Aironi could well have done without the additional handicap of an ex-Parma re-routing via Venice where they then had a two-and-a-half hours delay en route to Belfast
Placed in pool 4 with Ulster, Bath and Biarritz Olympique, the Italian debutants were up against it from the moment the draw was made.
Ulster and Bath are past-winners of European club rugby’s top prize and Biarritz have twice been runners-up, the more recent of the two occasions being last season when Toulouse beat them in an all-French showdown in Paris.
On Friday, hours before the match against Ulster at Ravenhill, Aironi’s players declined the offer of a spot of sight-seeing in Belfast, instead preferring to visit their association football counterparts in the Hilton Hotel to wish them all the best against Northern Ireland at Windsor Park later in the evening.
The behaviour of the Aironi players was that of men who did not believe they might win. They were right; Ulster were far too good for them.
But the task is unlikely to be so easy when Ulster face Biarritz in southern France on Sunday afternoon, a fact not lost on coach Brian McLaughlin or his players.
“Biarritz were runners-up last year. They’re a smashing side so we’re under no illusions,” McLaughlin said.
Expressing his delight at having English referees in charge of their first two pool 4 fixtures he added: “We had Chris White against Aironi and we have Dave Pearson next week against Biarritz, so that’s a bonus for us.
“The English referees are slightly different in and around the breakdowns so that (the Aironi game) was a good tester for us.
“Aironi were a very tough, physical pack and it’s going to be no different in Biarritz at the weekend. We have to deal with that by making sure we match Biarritz’s physicality.”
Out-half Ian Humphreys, who made his first appearance of the season, said he was still a little rusty and admitted to having been guilty of “a few bad passes”.
“My kicking out of hand wasn’t great,” he said.
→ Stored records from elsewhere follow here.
Lemma agrees_gets {A} (f : kstate -> A) :
  (forall tr s, f (set_trace (fun _ => tr) s) = f s) -> agrees (gets f) (gets f).
Proof using.
  intros Hf s sd Hs. exists sd. split; [|done]. unfold gets. f_equal.
  rewrite (same_but_serial_inv _ _ Hs). apply Hf.
Qed.

Lemma agrees_modify f :
  (forall tr s, f (set_trace (fun _ => tr) s) = set_trace (fun _ => tr) (f s)) -> agrees (modify f) (modify f).
Proof using.
  intros Hf s sd Hs. exists (f sd). split; [done|]. rewrite (same_but_serial_inv _ _ Hs), Hf.
  assert (Ht : trace (f s) = trace s).
  { pose proof (f_equal trace (Hf (trace s) s)) as H. replace (set_trace (fun _ => trace s) s) with s in H by (by destruct s).
    exact H. }
  apply same_but_serial_set. rewrite Ht. by apply same_but_serial_events.
Qed.

Lemma agrees_if {A} (b : bool) (md md' m m' : M A) :
  agrees md m -> agrees md' m' -> agrees (if b then md else md') (if b then m else m').
Proof using. by destruct b. Qed.

Lemma agrees_for_from n body : forall lo, (forall i, agrees (body i) (body i)) -> agrees (for_from lo n body) (for_from lo n body).
Proof using.
  induction n as [|n IH]; intros lo Hb; [apply agrees_ret|]. cbn [for_from]. apply agrees_bind; [apply Hb|].
  intros _. by apply IH.
Qed.

Lemma agrees_equiv_r {A} (md m m' : M A) : m ≡ m' -> agrees md m -> agrees md m'.
Proof using. intros He Hm s sd Hs. rewrite <- (He s). by apply Hm. Qed.

(** A line: the real [DEBUG] against the checking one. *)
Lemma agrees_line d dc : line_checked d dc -> agrees d dc.
Proof using.
  intros (b & Hd & ->) s sd Hs. destruct b; cbn [outcome] in Hd; [by rewrite Hd|].
  destruct (Hd sd) as ([] & evs & Hr & He & _). eexists. split; [exact Hr|]. by rewrite same_but_serial_app.
Qed.

Lemma agrees_load8 a : agrees (load8 a) (load8 a).
Proof using. by apply agrees_gets. Qed.
Lemma agrees_load32 a : agrees (load32 a) (load32 a).
Proof using. by apply agrees_gets. Qed.
Lemma agrees_load64 a : agrees (load64 a) (load64 a).
Proof using. by apply agrees_gets. Qed.
Lemma agrees_store64 a v : agrees (store64 a v) (store64 a v).
Proof using. by apply agrees_modify. Qed.
Lemma agrees_log e : agrees (log e) (log e).
Proof using.
  intros s sd Hs. eexists. split; [reflexivity|].
  pose proof (same_but_serial_events _ _ Hs) as He. rewrite (same_but_serial_inv _ _ Hs).
  apply (same_but_serial_set (e :: trace sd) (set_trace (cons e) s)). simpl_state.
  unfold kernel_events in *. by rewrite !filter_cons, He.
Qed.

Lemma agrees_translate va : agrees (translate_va va) (translate_va va).
Proof using.
  intros s sd Hs. rewrite (same_but_serial_inv _ _ Hs). unfold translate_va. cbn [mem cr3 set_trace].
  destruct (page_walk _ _ _) as [[pa n]|]; [|done]. eexists. split; [reflexivity|].
  by apply same_but_serial_set, same_but_serial_events.
Qed.

Create HintDb debug.
#[local] Hint Resolve agrees_ret agrees_throw agrees_lift agrees_translate agrees_load8 agrees_load32
  agrees_load64 agrees_store64 agrees_log : debug.

(** The format and the arguments of a [DEBUG] fit together. *)
Ltac debug_line :=
  unfold DEBUG_boot, DEBUG_mmap, DEBUG_paging, debug; apply agrees_line, DEBUG_checked; [vm_compute; reflexivity..].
Ulster supporters will forgive him for that by virtue of what he added as a result of his attacking instinct coupled with his ability and desire to move the ball quickly.
“It was enjoyable,” was Humphreys’ post-Aironi view. “We all had the mindset that we were going to try and play a bit of rugby and lift the intensity,” he said.
“I thought the Italians at times were struggling to keep pace with us.”
But for what he called “a few mistakes” he felt Ulster could well have piled on the points. He knows they must be more ruthless next time out.
“We’ve got to tighten up on that against Biarritz and cut out the silly errors,” Humphreys said. “That’s the kind of challenge that will let us see how good we really are. If we perform as we know we can, hopefully we can get something out of the game.
“We’re still unbeaten, so we’re going down there full of confidence. Winning is a habit and at the minute we’ve got that.”
Man-of-the-match Robbie Diack highlighted the part the pack had played.
“All of the forwards played well. Everyone put their hand up to carry and when you’ve got eight looking to carry the ball, that makes everyone’s life a bit easier,” the No 8 said.